The new album, announced some time ago on the Facebook page of the itinerant Finnish multi-⁠talent Ilpo Jauhiainen, was released last week on his Bandcamp page, with some tracks also being uploaded on his Soundcloud page and Youtube channel: entitled Arrival City, it takes its bearings, conceptually, from the global metropolises where people all over the world migrate in the search of a better life, in the words of the artist’s own liner notes, as well as from the more invisible geographies created by people collaborating and connecting globally. (These are formations whose emergence virtual systems such as Youtube and Soundcloud, whatever be their faults, have substantially facilitated.) Musically speaking, the record attests to his high regard for and love of the sounds of contemporary Africa, where he has often resided over the last couple of years, and in particular, as he goes on to explain, those of Benin, Burkina Faso, Ethiopia, Kenya, Nigeria, Senegal, and Togo.

In my earlier article about Jauhiainen’s music, I included a foretaste of the album which he had posted on his Soundcloud page, the track “Rain 2,” and here I should like to recommend a few others as providing a fuller idea of what he has been up to.

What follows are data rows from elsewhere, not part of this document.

(* ===== verification/Header.v ===== *)
(** * The header: notification feed and global search (components/layout/Header.tsx)

    [fetchNotifications] runs three queries against the record store
    (today's scheduled appointments, the admissions and the patients of the
    last 24 hours), turns the rows into notifications, sorts them by time,
    most recent first, and keeps ten.  The store's side of each query
    (filter, [ORDER BY], [LIMIT]) is modelled, since what the feed shows
    depends on it.  Times are milliseconds since the epoch; the browser's
    time zone is the offset [off] (local = UTC + off). *)

From Stdlib Require Import List ZArith Lia String Ascii Bool Permutation Sorted.
From S2P Require Import Prelude.
Import ListNotations.
Open Scope js_scope.

Module Notifications.

(** ** Clock *)

Definition MINUTE : Z := 60000.
Definition HOUR : Z := 3600000.
Definition DAY : Z := 86400000.

(** date-fns [differenceInMinutes(a, b)] and [differenceInHours(a, b)]:
    the difference truncated toward zero. *)
Definition differenceInMinutes (a b : Z) : Z := Z.quot (a - b) MINUTE.
Definition differenceInHours (a b : Z) : Z := Z.quot (a - b) HOUR.

(** [format(new Date(), "yyyy-MM-dd")]: the local calendar day, by number. *)
Definition local_day (now off : Z) : Z := ((now + off) / DAY)%Z.
(* ===== verification/Leitos.v ===== *)
(** * The beds page (pages/Leitos.tsx)

    The page reads the beds and the active admissions, joins them (each bed
    with the first active admission on it), filters the list by department
    and status, counts the figures of the four cards and the per-department
    panel, and writes the record store in two places: an admission is an
    insert into [admissions] followed by an update of the bed to
    ["Ocupado"], a discharge an update of the admission to ["Alta"]
    followed by an update of the bed to ["Disponível"].  The two writes of
    each are separate requests, so either may fail after the other
    succeeded.  The store is the record [DB]; each mutation takes the
    outcome of its two requests as a [Faults] argument.  A mutation's
    [onSuccess] invalidates the two queries; their refetches answer later,
    each as an event of its own, and a failed one leaves the cached list
    as it was, so the lists on screen can lag behind the store. *)

From Stdlib Require Import List ZArith Lia String Bool Permutation.
From S2P Require Import Prelude Schema.
Import ListNotations.
Open Scope js_scope.
Open Scope string_scope.

Module Leitos.

(** ** Data *)

Definition conditions : list string := ["Crítico"; "Estável"; "Recuperação"].
Definition departments : list string :=
  ["UTI"; "Enfermaria A"; "Enfermaria B"; "Pediatria"; "Maternidade"; "Centro Cirúrgico"].

Definition OCUPADO : string := "Ocupado".
Definition DISPONIVEL : string := "Disponível".
Definition MANUTENCAO : string := "Manutenção".
Definition CRITICO : string := "Crítico".
Definition ATIVA : string := "Ativa".
Definition ALTA : string := "Alta".

Record Bed := mkBed { bed_id : string; bed_number : string; department : string; status : string }.

(** An [admissions] row with the names of its patient and professional. *)
Record Admission := mkAdmission {
  adm_id : string;
  patient_id : string;
  adm_bed_id : string;
  professional_id : option string;
  admission_date : string;
  discharge_date : option string;
  condition : string;
  diagnosis : option string;
  notes : option string;
  adm_status : string;
  patient : option string;
  professional : option string
}.
(* ===== verification/Auditoria.v ===== *)
(** * The audit page (pages/Auditoria.tsx)

    The page reads the hundred most recent audit logs and five counts,
    derives the security alerts (the first five failed or blocked logs),
    the resources of the filter, and the logs shown: those that match the
    search text, the tab and the five advanced filters.  Times are
    milliseconds since the epoch; [created_at] is already a number (the
    parsing of the store's timestamps is not modelled).  The date filters
    parse their ["yyyy-MM-dd"] inputs as JavaScript does: the start date
    alone is UTC midnight, the end date with ["T23:59:59"] is local time,
    whose offset from UTC is [off]. *)

From Stdlib Require Import List ZArith Lia String Bool Permutation.
From S2P Require Import Prelude.
Import ListNotations.
Open Scope js_scope.
Open Scope string_scope.

Module Auditoria.

Record AuditLog := mkLog {
  log_id : string;
  created_at : Z;
  user_name : string;
  action : string;
  resource : string;
  resource_id : option string;
  ip_address : option string;
  status : string;
  log_type : string;
  details : option string
}.

(** [.from("audit_logs").select("*").order("created_at", { ascending: false }).limit(100)] *)
Definition query_logs (db : list AuditLog) : list AuditLog :=
  firstn 100 (js_sort (desc_by created_at) db).

(** ** Page state *)

Record Page := mkPage {
  searchTerm : string;
  activeTab : string;
  isFilterOpen : bool;
  filterDateFrom : string;
  filterDateTo : string;
  filterStatus : string;
  filterLogType : string;
  filterResource : string
}.

Definition initial_page : Page := mkPage "" "todos" false "" "" "todos" "todos" "todos".

Definition hasActiveFilters (p : Page) : bool :=
  negb (filterDateFrom p === "") || negb (filterDateTo p === "") || negb (filterStatus p === "todos")
  || negb (filterLogType p === "todos") || negb (filterResource p === "todos").

Definition clearFilters (p : Page) : Page :=
  mkPage (searchTerm p) (activeTab p) (isFilterOpen p) "" "" "todos" "todos" "todos".

(** ** The logs shown *)

Definition is_alert_status (s : string) : bool := (s === "falha") || (s === "bloqueado").

Definition matchesSearch (p : Page) (l : AuditLog) : bool :=
  let q := to_lower (searchTerm p) in
  (searchTerm p === "") || includes (to_lower (user_name l)) q || includes (to_lower (action l)) q
  || includes (to_lower (resource l)) q.

Definition matchesTab (p : Page) (l : AuditLog) : bool :=
  (activeTab p === "todos")
  || ((activeTab p === "seguranca") && (is_alert_status (status l) || (log_type l === "seguranca")))
  || ((activeTab p === "acessos") && ((log_type l === "leitura") || (log_type l === "autenticacao")))
  || ((activeTab p === "modificacoes") && (log_type l === "escrita")).

(** [new Date("yyyy-MM-dd")]: UTC midnight; an invalid date is [NaN]. *)
Definition date_utc (s : string) : option Z :=
  option_map (fun d => d * MS_PER_DAY)%Z (parse_ymd s).

(** [new Date("yyyy-MM-ddT23:59:59")]: local time. *)
Definition end_of_day_local (off : Z) (s : string) : option Z :=
  option_map (fun d => d * MS_PER_DAY + 86399000 - off)%Z (parse_ymd s).

(** [isAfter] and [isBefore] are strict and false against [NaN]. *)
Definition isAfter (t : Z) (o : option Z) : bool := match o with Some u => (u <? t)%Z | None => false end.
Definition isBefore (t : Z) (o : option Z) : bool := match o with Some u => (t <? u)%Z | None => false end.

Definition matchesDateFrom (p : Page) (l : AuditLog) : bool :=
  (filterDateFrom p === "") || isAfter (created_at l) (date_utc (filterDateFrom p)).

Definition matchesDateTo (off : Z) (p : Page) (l : AuditLog) : bool :=
  (filterDateTo p === "") || isBefore (created_at l) (end_of_day_local off (filterDateTo p)).

Definition matchesStatus (p : Page) (l : AuditLog) : bool :=
  (filterStatus p === "todos") || (status l === filterStatus p).
Definition matchesLogType (p : Page) (l : AuditLog) : bool :=
  (filterLogType p === "todos") || (log_type l === filterLogType p).
Definition matchesResource (p : Page) (l : AuditLog) : bool :=
  (filterResource p === "todos") || (resource l === filterResource p).

Definition filteredLogs (off : Z) (p : Page) (logs : list AuditLog) : list AuditLog :=
  filter (fun l => matchesSearch p l && matchesTab p l && matchesDateFrom p l && matchesDateTo off p l
                   && matchesStatus p l && matchesLogType p l && matchesResource p l) logs.

(** [[...new Set(auditLogs.map(log => log.resource))]]: first occurrences
    in order. *)
Definition uniqueResources (logs : list AuditLog) : list string := dedup [] (map resource logs).

(** ** Security alerts and statistics *)

Record Alert := mkAlert { alert_id : string; titulo : string; descricao : string; data : string;
                          severidade : string }.

Definition securityAlerts (off : Z) (logs : list AuditLog) : list Alert :=
  map (fun l => mkAlert (log_id l)
                  (if status l === "bloqueado" then "Tentativa bloqueada" else "Ação com falha")
                  (action l ++ " em " ++ resource l)
                  (format_ddMMyyyy (created_at l + off) ++ " " ++
                   substring 0 5 (format_HHmmss (created_at l + off)))
                  (if status l === "bloqueado" then "alta" else "media"))
      (firstn 5 (filter (fun l => is_alert_status (status l)) logs)).

Record Stats := mkStats { todayEvents : Z; successRate : string; activeAlerts : Z; blockedAttempts : Z }.

(** [(success / total * 100).toFixed(1)]: tenths of a percent, rounded. *)
Definition successRate_tenths (success total : Z) : Z := math_round (success * 1000) total.

Definition show_tenths (t : Z) : string := js_string_of_Z (t / 10) ++ "." ++ js_string_of_Z (t mod 10).

(** The five [count] queries; [startOfDay(new Date())] is [today_start]. *)
Definition fetch_stats (db : list AuditLog) (today_start : Z) : Stats :=
  let cnt f := jlen (filter f db) in
  let todayCount := cnt (fun l => (today_start <=? created_at l)%Z) in
  let successCount := cnt (fun l => status l === "sucesso") in
  let totalCount := jlen db in
  let alertsCount := cnt (fun l => is_alert_status (status l)) in
  let blockedCount := cnt (fun l => status l === "bloqueado") in
  mkStats todayCount
          (if (0 <? totalCount)%Z then show_tenths (successRate_tenths successCount totalCount) else "100.0")
          alertsCount blockedCount.

(** ** Rows of the table *)

Definition status_variant (s : string) : string :=
  if s === "sucesso" then "success" else if s === "falha" then "destructive" else "warning".

(** [s.charAt(0).toUpperCase() + s.slice(1)] *)
Definition capitalize (s : string) : string :=
  match s with
  | EmptyString => EmptyString
  | String c s' => String (upper_ascii c) s'
  end.

Inductive Icon := IEye | IFileText | IShield | ILock | IActivity | IUsers | ICalendar | IStethoscope.

Definition getLogTypeIcon (t : string) : Icon :=
  match t with
  | "leitura" => IEye | "escrita" => IFileText | "seguranca" => IShield | "autenticacao" => ILock
  | _ => IActivity
  end.

Definition getResourceIcon (r : string) : Icon :=
  if includes r "Paciente" then IUsers
  else if includes r "Prontuário" then IFileText
  else if includes r "Agendamento" then ICalendar
  else if includes r "Telemedicina" then IStethoscope
  else IActivity.

Record Row := mkRow { row_date : string; row_time : string; row_user : string; row_action : string;
                      row_resource_icon : Icon; row_resource : string; row_status_variant : string;
                      row_status : string; row_type_icon : Icon; row_type : string }.

Definition row_of (off : Z) (l : AuditLog) : Row :=
  mkRow (format_ddMMyyyy (created_at l + off)) (format_HHmmss (created_at l + off)) (user_name l)
        (action l) (getResourceIcon (resource l)) (resource l) (status_variant (status l))
        (capitalize (status l)) (getLogTypeIcon (log_type l)) (log_type l).

Inductive TableView := TLoading | TEmpty | TRows (rows : list Row).

Definition table_view (off : Z) (isLoading : bool) (p : Page) (logs : list AuditLog) : TableView :=
  if isLoading then TLoading
  else match filteredLogs off p logs with
       | [] => TEmpty
       | ls => TRows (map (row_of off) ls)
       end.

(** ** The other panels *)

(** The four cards: [stats] is [undefined] until its query resolves. *)
Record StatsCards := mkStatsCards { card_today : option Z; card_rate : string; card_alerts : Z; card_blocked : Z }.

Definition stats_cards (stats : option Stats) : StatsCards :=
  match stats with
  | Some s => mkStatsCards (Some (todayEvents s)) (successRate s ++ "%") (activeAlerts s) (blockedAttempts s)
  | None => mkStatsCards None "--%" 0 0
  end.

(** [format(new Date(d), "dd/MM/yyyy")] in local time; [format] throws
    on an invalid date ([None]). *)
Definition format_input_date (off : Z) (d : string) : option string :=
  option_map (fun t => format_ddMMyyyy (t + off)) (date_utc d).

(** The badges under the search bar, one per active filter; [None] when
    rendering throws. *)
Definition active_filter_badges (off : Z) (p : Page) : option (list string) :=
  let date_badge (label v : string) :=
    if v === "" then Some [] else option_map (fun s => [label ++ s]) (format_input_date off v) in
  if hasActiveFilters p then
    match date_badge "De: " (filterDateFrom p), date_badge "Até: " (filterDateTo p) with
    | Some b1, Some b2 =>
        Some (b1 ++ b2
              ++ (if filterStatus p === "todos" then [] else [("Status: " ++ filterStatus p)%string])
              ++ (if filterLogType p === "todos" then [] else [("Tipo: " ++ filterLogType p)%string])
              ++ (if filterResource p === "todos" then [] else [("Recurso: " ++ filterResource p)%string]))%list
    | _, _ => None
    end
  else Some [].

(** The filter popover's options. *)
Definition status_options : list string := ["todos"; "sucesso"; "falha"; "bloqueado"].
Definition log_type_options : list string := ["todos"; "leitura"; "escrita"; "sistema"; "seguranca"; "autenticacao"].
Definition resource_options (logs : list AuditLog) : list string := "todos" :: uniqueResources logs.

(** The alerts panel: an empty message or one card per alert. *)
Inductive AlertsView := NoAlerts | AlertCards (cards : list (string * string * string * string * string)).

Definition severity_variant (s : string) : string :=
  if s === "alta" then "destructive" else if s === "media" then "warning" else "secondary".

Definition alerts_view (alerts : list Alert) : AlertsView :=
  match alerts with
  | [] => NoAlerts
  | _ => AlertCards (map (fun a => (titulo a, to_upper (severidade a), severity_variant (severidade a),
                                    descricao a, data a)) alerts)
  end.

(** ** The page's events *)

Inductive Event :=
  | SearchInput (v : string)
  | FilterOpenChange (b : bool)       (* the popover's trigger and outside clicks *)
  | DateFromInput (v : string)
  | DateToInput (v : string)
  | StatusChange (v : string)
  | LogTypeChange (v : string)
  | ResourceChange (v : string)
  | ClearClick                        (* "Limpar" *)
  | ApplyClick                        (* "Aplicar Filtros" *)
  | TabChange (t : string)
  | RemoveDateFrom | RemoveDateTo | RemoveStatus | RemoveLogType | RemoveResource.  (* the badges' X *)

(** Each event calls one setter; "Aplicar Filtros" only closes the
    popover, the filters having applied as they were typed. *)
Definition step (p : Page) (e : Event) : Page :=
  let '(mkPage s tb o df dt fs fl fr) := p in
  match e with
  | SearchInput v => mkPage v tb o df dt fs fl fr
  | FilterOpenChange b => mkPage s tb b df dt fs fl fr
  | DateFromInput v => mkPage s tb o v dt fs fl fr
  | DateToInput v => mkPage s tb o df v fs fl fr
  | StatusChange v => mkPage s tb o df dt v fl fr
  | LogTypeChange v => mkPage s tb o df dt fs v fr
  | ResourceChange v => mkPage s tb o df dt fs fl v
  | ClearClick => clearFilters p
  | ApplyClick => mkPage s tb false df dt fs fl fr
  | TabChange v => mkPage s v o df dt fs fl fr
  | RemoveDateFrom => mkPage s tb o "" dt fs fl fr
  | RemoveDateTo => mkPage s tb o df "" fs fl fr
  | RemoveStatus => mkPage s tb o df dt "todos" fl fr
  | RemoveLogType => mkPage s tb o df dt fs "todos" fr
  | RemoveResource => mkPage s tb o df dt fs fl "todos"
  end.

Inspired by the abstract geometric paintings of Odili Donald Odita, with Veli-⁠Matti Kimanen on electric guitar and a soundscape of Lagos contributed by Emeka Ogboh, Jauhiainen has constructed an “Odili Scape,” while in “Wild at Dusk,” written in collaboration with Kimanen, Wanja Kimani, and Gabriel Teko, the former again wielding the electric guitar and the two latter handling the singing and speaking, it is indeed an urban environment at nightfall, evidently as seen from a young woman’s point of view, of which the likeness is re-⁠created in sound.

Moreover, the video playlist, initially so short, has been augmented with these two tracks and by another as well, “Lagos Space,” featuring the words and voice – the delivery is a kind of rap – of Diana Bada, which pays that city a tense rhythmic tribute.

Now that Arrival City has arrived, what will Jauhiainen’s next destination on his musical journeys be?